According to the centre, peacekeepers are forced to adapt to volatile environments, thus making their work difficult.
Speaking during a workshop organised in collaboration with the Danish Institute for International Studies on Ghana’s Peacekeeping Experience, the Deputy Commandant of the Kofi Annan Peacekeeping Training Centre, Air Commodore George Arko Dadzie says this development is greatly affecting the safety of peacekeepers.
“Peacekeeping missions now operate in far more dangerous, complex and high-risk environments. The threats from criminals and terrorists who have access to powerful modern weapons is posing a major threat to their successful implementation of mandates. This invariably has greatly impacted the ability to operate safely and securely in mission areas and carry out mandated tasks.”
The situation is further compounded by budget cuts and growing expectations that existing missions will continue to use fewer resources to achieve much improved outcomes.

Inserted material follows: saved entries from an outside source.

Fixpoint lstrip (s : str) : str :=
  match s with
  | [] => []
  | c :: r => if isspace c then lstrip r else s
  end.

Definition rstrip (s : str) : str := rev (lstrip (rev s)).

Definition strip (s : str) : str := rstrip (lstrip s).

(** [s.startswith(p)] and [s.endswith(p)], for one affix and for a tuple. *)
Fixpoint startswith (s p : str) : bool :=
  match p, s with
  | [], _ => true
  | x :: p', y :: s' => N.eqb x y && startswith s' p'
  | _ :: _, [] => false
  end.

Definition endswith (s p : str) : bool := startswith (rev s) (rev p).

Definition startswith_any (s : str) (ps : list str) : bool :=
  existsb (startswith s) ps.

Definition endswith_any (s : str) (ps : list str) : bool :=
  existsb (endswith s) ps.

(** [s.find(sub)]: the first index where [sub] occurs, or -1. *)
Fixpoint find_from (i : Z) (s sub : str) : Z :=
  if startswith s sub then i
  else match s with
       | [] => -1
       | _ :: r => find_from (i + 1) r sub
       end.

Definition find (s sub : str) : Z := find_from 0 s sub.

(** [sub in s]. *)
Definition contains (s sub : str) : bool := negb (find s sub =? -1).

(** Slices [s[i:j]] with Python's treatment of negative and out-of-range
    bounds: a negative bound counts from the end, and both are clamped to
    [0 .. len s]. *)
Definition slice_bound (n i : Z) : Z :=
  if i <? 0 then Z.max 0 (i + n) else Z.min i n.

Definition slice {A : Type} (s : list A) (i j : Z) : list A :=
  let a := slice_bound (len s) i in
  let b := slice_bound (len s) j in
  firstn (Z.to_nat (b - a)) (skipn (Z.to_nat a) s).

(** [l[i]]; the callers below only index inside the list, the default stands
    for the IndexError they never meet. *)
Definition getitem (l : list str) (i : Z) : str :=
  let k := if i <? 0 then i + len l else i in
  if k <? 0 then [] else nth (Z.to_nat k) l [].

Definition enumerate {A : Type} (l : list A) : list (Z * A) :=
  combine (map Z.of_nat (seq 0 (length l))) l.

(** ** Exceptions and [range] *)

Inductive exn := ValueError.

Inductive result (A : Type) :=
| Ok (a : A)
| Raise (e : exn).
Arguments Ok {A} a.
Arguments Raise {A} e.

(** Number of elements of [range(start, stop, step)] for a non-zero step. *)
Definition range_len (start stop step : Z) : Z :=
  if 0 <? step then
    if start <? stop then (stop - start - 1) / step + 1 else 0
  else
    if stop <? start then (start - stop - 1) / (- step) + 1 else 0.

(** [range(start, stop, step)]; a zero step raises ValueError. *)
Definition range (start stop step : Z) : result (list Z) :=
  if step =? 0 then Raise ValueError
  else Ok (map (fun k => start + Z.of_nat k * step)
               (seq 0 (Z.to_nat (range_len start stop step)))).

(** ** [re.split]

    Both patterns used by the splitters match non-empty runs only and look
    behind at most one character, so a pattern is given by the length of its
    match at a position (0 when it does not match there), from the character
    before the position and the text from the position on.  [re_split] scans
    left to right, cuts the text at every match and drops the matched run. *)
Definition matcher := option char -> str -> nat.

Fixpoint re_split_aux (m : matcher) (prev : option char) (piece : str)
         (skip : nat) (text : str) : list str :=
  match text with
  | [] => [rev piece]
  | c :: rest =>
      match skip with
      | S k => re_split_aux m (Some c) piece k rest
      | O =>
          match m prev text with
          | O => re_split_aux m (Some c) (c :: piece) O rest
          | S k => rev piece :: re_split_aux m (Some c) [] k rest
          end
      end
  end.

Definition re_split (m : matcher) (text : str) : list str :=
  re_split_aux m None [] O text.

(** Length of the longest prefix whose characters all satisfy [p]. *)
Fixpoint run_length (p : char -> bool) (s : str) : nat :=
  match s with
  | [] => O
  | c :: r => if p c then S (run_length p r) else O
  end.

(** Code points of '.', '!' and '?'. *)
Definition is_terminal (c : char) : bool :=
  ((c =? 46) || (c =? 33) || (c =? 63))%N.

(** The pattern [(?<=[.!?])\s+]. *)
Definition sentence_boundary : matcher :=
  fun prev text =>
    match prev with
    | Some p => if is_terminal p then run_length isspace text else O
    | None => O
    end.

(** The pattern [\n\n+]. *)
Definition paragraph_break : matcher :=
  fun _ text =>
    let n := run_length (fun c => (c =? 10)%N) text in
    if (2 <=? n)%nat then n else O.

(** ** [NaiveChunker] *)
Module NaiveChunker.

Record t := { chunk_size : Z }.

Definition init (chunk_size : option Z) : t :=
  {| chunk_size := match chunk_size with Some n => n | None => 1000 end |}.

Definition chunk (self : t) (text : str) : result (list str) :=
  match range 0 (len text) (chunk_size self) with
  | Raise e => Raise e
  | Ok starts => Ok (map (fun i => slice text i (i + chunk_size self)) starts)
  end.

End NaiveChunker.

(** ** [OverlapChunker]

    The [while] loop need not terminate for every configuration, so the loop
    takes fuel: one unit per evaluation of the loop condition, [None] when it
    runs out. *)
Module OverlapChunker.

Record t := { chunk_size : Z; overlap : Z }.

Definition init (chunk_size overlap : option Z) : t :=
  {| chunk_size := match chunk_size with Some n => n | None => 1000 end;
     overlap := match overlap with Some n => n | None => 100 end |}.

Fixpoint chunk_loop (fuel : nat) (self : t) (text : str) (start : Z)
         (chunks : list str) : option (list str) :=
  match fuel with
  | O => None
  | S fuel' =>
      if start <? len text then
        let end_ := Z.min (start + chunk_size self) (len text) in
        let chunks := chunks ++ [slice text start end_] in
        let start := end_ - overlap self in
        if end_ =? len text then Some chunks
        else chunk_loop fuel' self text start chunks
      else Some chunks
  end.

Definition chunk (self : t) (fuel : nat) (text : str) : option (list str) :=
  chunk_loop fuel self text 0 [].

End OverlapChunker.

(** ** [SentenceAwareChunker] *)
Module SentenceAwareChunker.

Record t := { target_size : Z; max_size : Z }.

Definition init (target_size max_size : option Z) : t :=
  {| target_size := match target_size with Some n => n | None => 1000 end;
     max_size := match max_size with Some n => n | None => 1200 end |}.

Meanwhile, the Director of the Faculty of Academic Affairs and Research, Kofi Annan International Peacekeeping Training Centre Prof. Kwesi Aning has called for a reorientation of Ghana’s peacekeeping operations.
“Saying that Ghana is a peace keeper does not project the country and provide it with the kind of image or identity in terms of its orientation. We need to understand that peace keeping has shifted more directly to the centre stage of Ghana’s diplomatic military engagements, but it needs more thinking to redefine the potential for Ghana as a new positive international actor.”
Transforming our identity from a troop contributor to a peace keeper requires the elevation of the Ghanaian peace keeping from a functional imperative to a cognitive orientation that provides and intellectual framework for shaping our elite perceptions around conflict peace and security”.
Meanwhile, the Senior Researcher for the Danish Institute for International Studies Research Institute Peter Albrecht indicated that Denmark has got a lot to learn from Ghana in its activities concerning peacekeeping.
“Denmark is actually not contributing a lot of personnel to peacekeeping missions, and this is a whole debate on who is doing the peacekeeping for the missions. So obviously Denmark and other European countries are paying money into the UN budget for peace keeping, but we are not actually contributing personnel. So, I think if you put it that we are actually learning more from Ghana in the case of peace keeping”.